Als ich die Wohnungstür öffnete, hörte ich schon das Telefon schellen. Ich hastete zum Hörer. Leider vernahm ich nicht Alexas Stimme am anderen Ende, sondern Frau Dreisams.

»Ich wollte nur mal eben nachhören, ob mit heute abend alles in Ordnung geht?«

»Heute abend? Wieso, was ist denn da?«

»Aber Herr Jakobs, haben Sie denn unsere Mitteilung nicht erhalten?« Mir schwante das Schlimmste.

»Eine Mitteilung? Ich weiß von gar nichts.«

»Aber wir haben Ihnen doch gestern abend eine Einladung in den Briefkasten geworfen.« Frau Dreisams Stimme hörte sich ganz verzweifelt an. »Wir haben Sie für heute um acht zum Abendessen eingeladen und Sie gebeten, daß Sie sich melden, wenn Sie nicht können.« Ich überlegte, ob ich einen Herzanfall simulieren sollte, der mich auf weiteres lahmlegen würde.
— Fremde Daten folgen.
Record walk_inv (stack : list task) (post : list oid) (seen : gset oid) : Prop := {
  post_nodup : NoDup post;
  seen_kept : forall c, (c ∈ post \/ ToEmit c ∈ stack) <-> (c ∈ seen /\ prune c = false);
  open_fresh : forall s1 c s2, stack = s1 ++ ToEmit c :: s2 ->
    (c ∉ post) /\ (ToEmit c ∉ s1) /\ (ToEmit c ∉ s2);
  above_smaller : forall s1 c s2, stack = s1 ++ ToEmit c :: s2 ->
    forall k, k ∈ s1 -> rank (task_oid k) < rank c;
  open_parents : forall s1 c s2, stack = s1 ++ ToEmit c :: s2 ->
    forall p, p ∈ par c -> prune p = false -> p ∈ post \/ exists k, k ∈ s1 /\ task_oid k = p;
  post_order : forall j v p, post !! j = Some v -> p ∈ par v -> prune p = false ->
    exists i, i < j /\ post !! i = Some p;
  task_frontier : forall k, k ∈ stack -> task_oid k ∈ V /\ frontier (task_oid k);
  kept_walked : forall c, c ∈ post \/ ToEmit c ∈ stack -> walked c;
  tips_kept : forall c, c ∈ tips -> prune c = false -> c ∈ post \/ exists k, k ∈ stack /\ task_oid k = c;
}.

Lemma explores_split (l : list oid) c st s1 d s2 :
  (ToExplore <$> l) ++ ToEmit c :: st = s1 ++ ToEmit d :: s2 ->
  (s1 = (ToExplore <$> l) /\ d = c /\ s2 = st) \/
  exists s1', s1 = (ToExplore <$> l) ++ ToEmit c :: s1' /\ st = s1' ++ ToEmit d :: s2.
Proof.
  revert s1. induction l as [|x l IH]; intros s1; simpl.
  - destruct s1 as [|k s1]; simpl; intros [= -> ->]; [by left|]. right. by exists s1.
  - destruct s1 as [|k s1]; simpl; [done|]. intros [= <- E]. apply IH in E as [(-> & -> & ->)|(s & -> & ->)].
    + by left.
    + right. by exists s.
Qed.

Lemma emit_explores (l : list oid) c : ToEmit c ∉ ToExplore <$> l.
Proof. intros (x & [=] & _)%list_elem_of_fmap. Qed.

Lemma inv_emit c st post seen :
  walk_inv (ToEmit c :: st) post seen -> walk_inv st (post ++ [c]) seen.
Proof.
  intros [I1 I2 I3 I4 I5 I6 I7 I8 I9].
  destruct (I3 [] c st eq_refl) as (Hc & _ & Hst). split.
  - apply NoDup_app. split; [done|]. split; [set_solver|apply NoDup_singleton].
  - intros x. rewrite <- I2. rewrite elem_of_app, list_elem_of_singleton, elem_of_cons.
    split; [intros [[?| ->]|?]; auto|]. intros [?|[E|?]]; [auto| |auto]. injection E as ->. auto.
  - intros s1 d s2 ->. destruct (I3 (ToEmit c :: s1) d s2 eq_refl) as (H1 & H2 & H3).
    rewrite not_elem_of_cons in H2. rewrite not_elem_of_app, list_elem_of_singleton.
    split; [|tauto]. split; [done|]. intros ->. tauto.
  - intros s1 d s2 -> k Hk. apply (I4 (ToEmit c :: s1) d s2 eq_refl). by right.
  - intros s1 d s2 -> p Hp Hpr. destruct (I5 (ToEmit c :: s1) d s2 eq_refl p Hp Hpr) as [?|(k & Hk & Ek)].
    { left. set_solver. }
    apply elem_of_cons in Hk as [->|Hk]; [left; simpl in Ek; set_solver|]. right. by exists k.
  - intros j v p Hj Hp Hpr. apply lookup_app_Some in Hj as [Hj|[Hlen Hj]].
    + destruct (I6 j v p Hj Hp Hpr) as (i & Hi & Ei). exists i. split; [done|]. by apply lookup_app_l_Some.
    + apply list_lookup_singleton_Some in Hj as [Hz <-].
      destruct (I5 [] c st eq_refl p Hp Hpr) as [Hpost|(k & Hk & _)]; [|by apply not_elem_of_nil in Hk].
      apply list_elem_of_lookup in Hpost as [i Hi]. exists i. apply lookup_lt_Some in Hi as Hlt.
      split; [lia|]. by apply lookup_app_l_Some.
  - intros k Hk. apply I7. by right.
  - intros x Hx. apply I8. rewrite elem_of_app, list_elem_of_singleton in Hx. rewrite elem_of_cons.
    destruct Hx as [[?| ->]|?]; auto.
  - intros x Hx Hpr. destruct (I9 x Hx Hpr) as [?|(k & Hk & Ek)]; [left; set_solver|].
    apply elem_of_cons in Hk as [->|Hk]; [left; simpl in Ek; set_solver|]. right. by exists k.
Qed.

(** A task that is not needed any more. *)
Lemma inv_skip c st post seen :
  walk_inv (ToExplore c :: st) post seen -> c ∈ seen ->
  walk_inv st post seen.
Proof.
  intros [I1 I2 I3 I4 I5 I6 I7 I8 I9] Hc.
  assert (prune c = false -> c ∈ post \/ ToEmit c ∈ st) as Hkept.
  { intros Hpr. destruct (proj2 (I2 c) (conj Hc Hpr)) as [?|[ [=]|?]%elem_of_cons]; auto. }
  split; auto.
  - intros x. rewrite <- I2, elem_of_cons. naive_solver.
  - intros s1 d s2 ->. destruct (I3 (ToExplore c :: s1) d s2 eq_refl) as (H1 & H2 & H3).
    rewrite not_elem_of_cons in H2. tauto.
  - intros s1 d s2 -> k Hk. apply (I4 (ToExplore c :: s1) d s2 eq_refl). by right.
  - intros s1 d s2 Est p Hp Hpr. destruct (I5 (ToExplore c :: s1) d s2) with p as [?|(k & Hk & Ek)];
      [by rewrite Est|done|done|by left|].
    apply elem_of_cons in Hk as [->|Hk]; [|right; by exists k]. simpl in Ek. subst p.
    destruct (Hkept Hpr) as [?|Hin]; [by left|]. right. exists (ToEmit c). split; [|done].
    assert (rank c < rank d) as Hlt.
    { apply (I4 (ToExplore c :: s1) d s2) with (k := ToExplore c); [by rewrite Est|left]. }
    rewrite Est, elem_of_app, elem_of_cons in Hin. destruct Hin as [?|[ [= ->]|Hin]]; [done|lia|].
    apply list_elem_of_split in Hin as (u & v & ->).
    assert (rank c < rank c) as Hbad; [|lia].
    apply (I4 (ToExplore c :: s1 ++ ToEmit d :: u) c v) with (k := ToExplore c); [|left].
    rewrite Est. simpl. by rewrite <- app_assoc.
  - intros k Hk. apply I7. by right.
  - intros x Hx. apply I8. rewrite elem_of_cons. tauto.
  - intros x Hx Hpr. destruct (I9 x Hx Hpr) as [?|(k & Hk & Ek)]; [by left|].
    apply elem_of_cons in Hk as [->|Hk]; [|right; by exists k]. simpl in Ek. subst x.
    destruct (Hkept Hpr) as [?|?]; [by left|]. right. by exists (ToEmit c).
Qed.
»Herr Jakobs, sind Sie noch dran?« Frau Dreisams Stimme klang inzwischen, als würde sie gleich in Tränen ausbrechen.

»Ja, ja, ich habe heute morgen die Post nicht genau durchgeguckt. Ich dachte, es wäre eh nur Werbung im Briefkasten.«

»Aber Herr Jakobs, Sie können doch kommen? Ich stehe seit zwei Stunden in der Küche, und Sigrid freut sich doch auch schon so.« Ich hatte es befürchtet. Frau Dreisam hatte die Nummer wirklich durchgezogen, nur wesentlich schneller, als ich jemals für möglich gehalten hatte.

»Wissen Sie, das kommt jetzt etwas plötzlich. Ich bin gerade erst-«

»Aber Herr Jakobs, das können Sie mir doch nicht antun!« Natürlich konnte ich das nicht. Ich wollte ja schließlich nicht schuld sein, wenn Mutter Dreisam ihre ersten Depressionen bekam. Ich sagte zu und legte seufzend den Hörer auf.